- Original language: Spanish
- Written by: Federico García Lorca
- Characters: Bernarda Alba (60) María Josefa (80s) Angustias (39) Magdalena (30) Amelia (27) Martirio (24) Adela (20) Maid (50) Poncia (60) Criada (50) Prudencia (50) Beggar woman Little girl Women mourners First woman Second woman Third woman Fourth woman Girl
- Genre: Drama

Premiere
- Date: 8 March 1945
- Place: Avenida Theatre Buenos Aires, Argentina

= The House of Bernarda Alba =

Play by Federico García Lorca

The House of Bernarda Alba (La casa de Bernarda Alba) is a play by the Spanish dramatist Federico García Lorca. Commentators have often grouped it with Blood Wedding and Yerma as the Rural Trilogy. García Lorca did not include it in his plan for a "trilogy of the Spanish land" (which remained unfinished at the time of his murder).

García Lorca described the play in its subtitle as a drama of women in the villages of Spain. The House of Bernarda Alba was García Lorca's last play, completed on 19 June 1936, two months before his assassination during the Spanish Civil War. The play was first performed on 8 March 1945 at the Avenida Theatre in Buenos Aires. The play centers on the events of a house in Andalusia during a period of mourning, in which Bernarda Alba (aged 60) wields total control over her five daughters Angustias (39 years old), Magdalena (30), Amelia (27), Martirio (24), and Adela (20). The housekeeper (Poncia) and Bernarda's elderly mother (María Josefa) also live there.

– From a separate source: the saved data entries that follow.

(** * keymaster: the event recorder and the LDAP password authenticator

    A shallow embedding of package [eventrecorder] (the per-user issuance
    history with its doubly linked chains, the snapshot cache, the durable
    log and the actor loop) and of [lib/pwauth/ldap] (password
    authentication with its hash cache), with the properties the
    specification states about them.

    Conventions.
    - Go's [uint32] and [uint64] are [Z] with the wrap-around written out
      ([uint32], [uint64] below).
    - Go pointers to [eventType] nodes are addresses in an arena
      ([list eventType], address = index, allocation = append); [nil] is
      [None].
    - Go maps are stdpp's [gmap]; where the source ranges over a map and
      mutates the heap while doing so, the order of the range is an
      explicit argument, because Go leaves it unspecified.
    - Wall-clock readings ([time.Now], [time.Until], [time.Since]) are
      inputs of the functions that take them. *)

From Stdlib Require Import ZArith Lia.
From stdpp Require Import gmap strings list fin_maps.

(** ** Machine integers *)

Definition uint32 (z : Z) : Z := (z mod 2 ^ 32)%Z.
Definition uint64 (z : Z) : Z := (z mod 2 ^ 64)%Z.

Definition is_uint32 (z : Z) : Prop := (0 <= z < 2 ^ 32)%Z.
Definition is_uint64 (z : Z) : Prop := (0 <= z < 2 ^ 64)%Z.

(** ** Data model (package eventrecorder) *)

(** [EventType]: the exported record of one issuance. *)
Record EventType := mkEventType {
  CreateTime : Z;        (* uint64, seconds since the epoch *)
  LifetimeSeconds : Z;   (* uint32 *)
  Ssh : bool;
  X509 : bool
}.

#[global] Instance EventType_eq_dec : EqDecision EventType.
Proof. solve_decision. Defined.

(** A pointer to an [eventType] node. *)
Abbreviation ptr := nat.

(** [eventType]: a node of a user's chain; it embeds the [EventType]. *)
Record eventType := mkEvent {
  ev : EventType;
  older : option ptr;
  newer : option ptr
}.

The deliberate exclusion of any male character from the action helps build up the high level of sexual tension that is present throughout the play. Pepe "el Romano", the love interest of Bernarda's daughters and suitor of Angustias, never appears on stage. The play explores themes of repression, passion, and conformity, and inspects the effects of men upon women.

==Plot summary==
Upon her second husband's death, domineering matriarch Bernarda Alba imposes an eight-year mourning period on her household in accordance with her family tradition. Bernarda has five daughters, aged between 20 and 39, whom she has rigidly controlled and prohibited from any form of relationship. The mourning period further isolates them and tension mounts within the household.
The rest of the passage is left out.